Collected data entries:
--------------------------------
(* ===== verification/CoMutex.v ===== *)
(** * Mutexes for coroutines

    [coev/co_mutex.cpp]: the mutex of one thread, whose waiters are resumed inside
    [unlock], and the guarded one, which hands the lock to a waiter before that
    waiter runs.  Each is a step relation over the operations of its clients; a
    client unlocks only what it holds and asks for the lock only when it neither
    holds it nor waits. *)
From Stdlib Require Import ZArith Lia Bool.
From stdpp Require Import base tactics list numbers relations.
From S2P Require Import Prelude CoAsync.

(* coev/co_mutex.cpp:13-14 on *)
Definition on : Z := 1.
Definition off : Z := 0.

(** ** The mutex of one thread *)

(* coev/co_mutex.h:15-25 co_mutex *)
Record co_mutex := mkMutex { mx_flag : Z; mx_waiter : co_async }.

(** The code of [lock] after it was suspended *)
(* coev/co_mutex.cpp:21-23 co_mutex::lock *)
Definition lock_resumed : M co_mutex unit := fun m =>
  if mx_flag m =? off then Done tt (mkMutex on (mx_waiter m)) else Fault FAssert.
(** [true]: the coroutine holds the lock; [false]: it is suspended. *)
(* coev/co_mutex.cpp co_mutex::lock *)
Definition mutex_lock (c : nat) : M co_mutex bool := fun m =>
  if mx_flag m =? on then Done false (mkMutex (mx_flag m) (async_suspend c (mx_waiter m)))
  else Done true (mkMutex on (mx_waiter m)).
(** The waiter that was resumed and now holds the lock *)
(* coev/co_mutex.cpp co_mutex::unlock *)
Definition mutex_unlock : M co_mutex (option nat) := fun m =>
  if mx_flag m =? on then
    match async_pop (mx_waiter m) with
    | (Some c, w) => (lock_resumed ;;; ret (Some c)) (mkMutex off w)
    | (None, w) => Done None (mkMutex off w)
    end
  else Fault FAssert.
(* coev/co_mutex.cpp co_mutex::try_lock *)
Definition mutex_try_lock : M co_mutex bool := fun m =>
  if mx_flag m =? on then Done false m else Done true (mkMutex on (mx_waiter m)).

(** The mutex with its clients: who holds it, who asked for it and was not
    refused, and who was given it, in order. *)
Record clients := mkClients {
  cl_mutex : co_mutex; cl_holders : list nat; cl_requests : list nat; cl_acquired : list nat }.

Inductive mutex_step : outcome clients unit -> outcome clients unit -> Prop :=
| step_lock s c r :
    c ∉ cl_holders s -> c ∉ as_waiters (mx_waiter (cl_mutex s)) ->
    r = match mutex_lock c (cl_mutex s) with
        | Done true m => Done tt (mkClients m (c :: cl_holders s) (cl_requests s ++ [c]) (cl_acquired s ++ [c]))
        | Done false m => Done tt (mkClients m (cl_holders s) (cl_requests s ++ [c]) (cl_acquired s))
        | Fault f => Fault f
        end ->
    mutex_step (Done tt s) r
| step_try_lock s c r :
    c ∉ cl_holders s -> c ∉ as_waiters (mx_waiter (cl_mutex s)) ->
    r = match mutex_try_lock (cl_mutex s) with
        | Done true m => Done tt (mkClients m (c :: cl_holders s) (cl_requests s ++ [c]) (cl_acquired s ++ [c]))
        | Done false m => Done tt (mkClients m (cl_holders s) (cl_requests s) (cl_acquired s))
        | Fault f => Fault f
        end ->
    mutex_step (Done tt s) r
| step_unlock s c l1 l2 r :
    cl_holders s = l1 ++ c :: l2 ->
    r = match mutex_unlock (cl_mutex s) with
        | Done (Some c') m =>
            Done tt (mkClients m (c' :: l1 ++ l2) (cl_requests s) (cl_acquired s ++ [c']))
        | Done None m => Done tt (mkClients m (l1 ++ l2) (cl_requests s) (cl_acquired s))
        | Fault f => Fault f
        end ->
    mutex_step (Done tt s) r.

Definition mutex_start : outcome clients unit := Done tt (mkClients (mkMutex off (mkAsync [])) [] [] []).

Definition mutex_inv (r : outcome clients unit) : Prop :=
  match r with
  | Fault _ => False
  | Done _ s =>
      let w := as_waiters (mx_waiter (cl_mutex s)) in
      cl_requests s = cl_acquired s ++ w /\
      ((mx_flag (cl_mutex s) = on /\ exists c, cl_holders s = [c]) \/
       (mx_flag (cl_mutex s) = off /\ cl_holders s = [] /\ w = []))
  end.

Lemma mutex_inv_step r r' : mutex_inv r -> mutex_step r r' -> mutex_inv r'.
Proof.
  intros Hi Hs. destruct Hs as [s c r Hh Hw ->|s c r Hh Hw ->|s c l1 l2 r Hh ->];
    destruct s as [[flag [w]] holders reqs acq]; cbn in *; destruct Hi as [Hq [[-> [c0 ->]]|(-> & -> & ->)]].
  - cbn. rewrite Hq, <- app_assoc. eauto.
  - cbn. rewrite Hq, !app_nil_r. eauto.
  - cbn. eauto.
  - cbn. rewrite Hq, !app_nil_r. eauto.
  - destruct l1 as [|? [|]]; simplify_eq/=. destruct w as [|c' w]; cbn; [eauto|].
    rewrite <- app_assoc. eauto.
  - by destruct l1.
Qed.
Lemma mutex_inv_reachable r : rtc mutex_step mutex_start r -> mutex_inv r.
Proof.
  intros Hr. assert (mutex_inv mutex_start) as Hi by (cbn; auto).
  induction Hr; [done|]. eauto using mutex_inv_step.
Qed.

(** The mutex of one thread, whatever its clients do: no assertion of the code
    fails; at most one coroutine holds it, exactly when the flag is on; nobody waits
    for a free mutex; and the lock is granted in the order it was asked for, the
    requests not yet granted being exactly the waiters. *)
Theorem co_mutex_safe r :
  rtc mutex_step mutex_start r ->
  exists s, r = Done tt s /\ (length (cl_holders s) <= 1)%nat /\
    (mx_flag (cl_mutex s) = on <-> cl_holders s <> []) /\
    (mx_flag (cl_mutex s) = off -> as_waiters (mx_waiter (cl_mutex s)) = []) /\
    cl_requests s = cl_acquired s ++ as_waiters (mx_waiter (cl_mutex s)).
Proof.
  intros Hr%mutex_inv_reachable. destruct r as [[] s|]; [|done]. exists s. split; [done|].
  destruct Hr as [Hq [[Hf [c Hh]]|(Hf & Hh & Hw)]]; rewrite Hf, Hh; cbn.
  - split_and!; try done.
  - split_and!; try done; lia.
Qed.
Example co_mutex_safe_witness :
  exists s, Done tt (mkClients (mkMutex on (mkAsync [])) [2%nat] [1%nat; 2%nat] [1%nat; 2%nat]) = Done tt s /\
    (length (cl_holders s) <= 1)%nat /\ (mx_flag (cl_mutex s) = on <-> cl_holders s <> []) /\
    (mx_flag (cl_mutex s) = off -> as_waiters (mx_waiter (cl_mutex s)) = []) /\
    cl_requests s = cl_acquired s ++ as_waiters (mx_waiter (cl_mutex s)).
Proof.
  apply co_mutex_safe.
  eapply rtc_l; [by eapply (step_lock _ 1%nat); try apply not_elem_of_nil|].
  eapply rtc_l; [eapply (step_lock _ 2%nat); [by apply (bool_decide_unpack _); vm_compute
    |by apply not_elem_of_nil|reflexivity]|].
  eapply rtc_l; [by eapply (step_unlock _ 1%nat [] [])|]. apply rtc_refl.
Defined.

(** ** The guarded mutex: the state under the waiter list's lock is the flag *)

Definition set_flag (f : Z) : M Z unit := modify (fun _ => f).

(** [true]: suspended *)
(* coev/co_mutex.cpp:43-49 guard::co_mutex::lock *)
Definition guard_lock (c : nat) : M (guard_async Z) bool :=
  guard_suspend c (fun flag => flag =? on) (set_flag on).
(** [deliver] and [resume] differ in the thread the popped waiter then runs on. *)
(* coev/co_mutex.cpp:50-62 guard::co_mutex::unlock *)
Definition guard_unlock : M (guard_async Z) (option nat) := guard_ev (set_flag off).
(* coev/co_mutex.cpp:63-72 guard::co_mutex::try_lock *)
Definition guard_try_lock : M (guard_async Z) bool :=
  locked (fun flag => if flag =? on then Done false flag else Done true on).

(** A popped waiter owns the lock before it runs: it is [gc_granted] until its
    thread resumes it. *)
Record gclients := mkGClients {
  gc_mutex : guard_async Z; gc_holders : list nat; gc_granted : list nat;
  gc_requests : list nat; gc_acquired : list nat }.

Inductive gmutex_step : outcome gclients unit -> outcome gclients unit -> Prop :=
| gstep_lock s c r :
    r = match guard_lock c (gc_mutex s) with
        | Done true m => Done tt (mkGClients m (gc_holders s) (gc_granted s) (gc_requests s ++ [c]) (gc_acquired s))
        | Done false m => Done tt (mkGClients m (c :: gc_holders s) (gc_granted s) (gc_requests s ++ [c]) (gc_acquired s ++ [c]))
        | Fault f => Fault f
        end ->
    gmutex_step (Done tt s) r
| gstep_try_lock s c r :
    r = match guard_try_lock (gc_mutex s) with
        | Done true m => Done tt (mkGClients m (c :: gc_holders s) (gc_granted s) (gc_requests s ++ [c]) (gc_acquired s ++ [c]))
        | Done false m => Done tt (mkGClients m (gc_holders s) (gc_granted s) (gc_requests s) (gc_acquired s))
        | Fault f => Fault f
        end ->
    gmutex_step (Done tt s) r
| gstep_unlock s c l1 l2 r :
    gc_holders s = l1 ++ c :: l2 ->
    r = match guard_unlock (gc_mutex s) with
        | Done (Some c') m => Done tt (mkGClients m (l1 ++ l2) (gc_granted s ++ [c']) (gc_requests s) (gc_acquired s ++ [c']))
        | Done None m => Done tt (mkGClients m (l1 ++ l2) (gc_granted s) (gc_requests s) (gc_acquired s))
        | Fault f => Fault f
        end ->
    gmutex_step (Done tt s) r
| gstep_wake s c l1 l2 :
    gc_granted s = l1 ++ c :: l2 ->
    gmutex_step (Done tt s)
      (Done tt (mkGClients (gc_mutex s) (c :: gc_holders s) (l1 ++ l2) (gc_requests s) (gc_acquired s))).

Definition gmutex_start : outcome gclients unit := Done tt (mkGClients (mkGuard off []) [] [] [] []).

(** Every waiter was queued by [lock]: its getter takes the flag. *)
Definition lock_waiters (w : list (waiter Z)) : Prop := Forall (fun x => w_getter x = set_flag on) w.
Definition gmutex_inv (r : outcome gclients unit) : Prop :=
  match r with
  | Fault _ => False
  | Done _ s =>
      let w := ga_waiters (gc_mutex s) in
      lock_waiters w /\ gc_requests s = gc_acquired s ++ map w_co w /\
      ((ga_state (gc_mutex s) = on /\ exists c, gc_holders s ++ gc_granted s = [c]) \/
       (ga_state (gc_mutex s) = off /\ gc_holders s = [] /\ gc_granted s = [] /\ w = []))
  end.

Lemma gmutex_inv_step r r' : gmutex_inv r -> gmutex_step r r' -> gmutex_inv r'.
Proof.
  intros Hi Hs. destruct Hs as [s c r ->|s c r ->|s c l1 l2 r Hh ->|s c l1 l2 Hg];
    destruct s as [[flag w] holders granted reqs acq]; cbn in *;
    destruct Hi as (Hw & Hq & [[-> [c0 Hc]]|(-> & -> & -> & ->)]); cbn in *.
  - split_and!; [apply Forall_app; split; [done|by repeat constructor]| |eauto].
    by rewrite Hq, map_app, <- app_assoc.
  - split_and!; [done|by rewrite Hq, !app_nil_r|eauto].
  - split_and!; [done|done|eauto].
  - split_and!; [done|by rewrite Hq, !app_nil_r|eauto].
  - subst holders. assert (l1 = [] /\ l2 = [] /\ granted = []) as (-> & -> & ->).
    { destruct l1; [|by destruct l1; inversion Hc].
      destruct l2; [|by inversion Hc]. destruct granted; [done|by inversion Hc]. }
    unfold guard_unlock, guard_ev, bind, locked, set_flag, modify; cbn.
    destruct w as [|[c' g] w]; cbn; [split_and!; [done..|auto]|].
    inversion_clear Hw as [|? ? Hg Hw']. cbn in Hg. rewrite Hg. cbn.
    split_and!; [done|by rewrite Hq, <- app_assoc|eauto].
  - by destruct l1.
  - subst granted. assert (holders = [] /\ l1 = [] /\ l2 = []) as (-> & -> & ->).
    { destruct holders; [|by destruct holders, l1; inversion Hc].
      destruct l1; [|by destruct l1; inversion Hc]. destruct l2; [done|by inversion Hc]. }
    split_and!; [done|done|eauto].
  - by destruct l1.
Qed.
Lemma gmutex_inv_reachable r : rtc gmutex_step gmutex_start r -> gmutex_inv r.
Proof.
  intros Hr. assert (gmutex_inv gmutex_start) as Hi.
  { cbn. split_and!; [constructor|done|auto]. }
  induction Hr; [done|]. eauto using gmutex_inv_step.
Qed.

(** C25: The guarded mutex, whatever the interleaving of its clients' threads: at most
    one coroutine holds the lock or has been handed it, exactly when the flag is
    on; nobody waits for a free mutex, so no wake-up is lost; and the lock goes round
    in the order of the requests. *)
Theorem guard_mutex_safe r :
  rtc gmutex_step gmutex_start r ->
  exists s, r = Done tt s /\ (length (gc_holders s ++ gc_granted s) <= 1)%nat /\
    (ga_state (gc_mutex s) = on <-> gc_holders s ++ gc_granted s <> []) /\
    (ga_waiters (gc_mutex s) <> [] -> gc_holders s ++ gc_granted s <> []) /\
    gc_requests s = gc_acquired s ++ map w_co (ga_waiters (gc_mutex s)).
Proof.
  intros Hr%gmutex_inv_reachable. destruct r as [[] s|]; [|done]. exists s. split; [done|].
  destruct Hr as (_ & Hq & [[Hf [c Hh]]|(Hf & Hh & Hg & Hw)]); rewrite Hf.
  - rewrite Hh. cbn. split_and!; done.
  - rewrite Hh, Hg, Hw in *. cbn. split_and!; try done; lia.
Qed.
Example guard_mutex_safe_witness :
  exists s, Done tt (mkGClients (mkGuard on []) [] [2%nat] [1%nat; 2%nat] [1%nat; 2%nat]) = Done tt s /\
    (length (gc_holders s ++ gc_granted s) <= 1)%nat /\
    (ga_state (gc_mutex s) = on <-> gc_holders s ++ gc_granted s <> []) /\
    (ga_waiters (gc_mutex s) <> [] -> gc_holders s ++ gc_granted s <> []) /\
    gc_requests s = gc_acquired s ++ map w_co (ga_waiters (gc_mutex s)).
Proof.
  apply guard_mutex_safe.
  eapply rtc_l; [by eapply (gstep_lock _ 1%nat)|].
  eapply rtc_l; [by eapply (gstep_lock _ 2%nat)|].
  eapply rtc_l; [by eapply (gstep_unlock _ 1%nat [] [])|]. apply rtc_refl.
Defined.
--------------------------------
* [ACTIVITY]
Work out how many lines of the entries hold the word "Some", and write only that figure.

* [WRITTEN RESPONSE]
3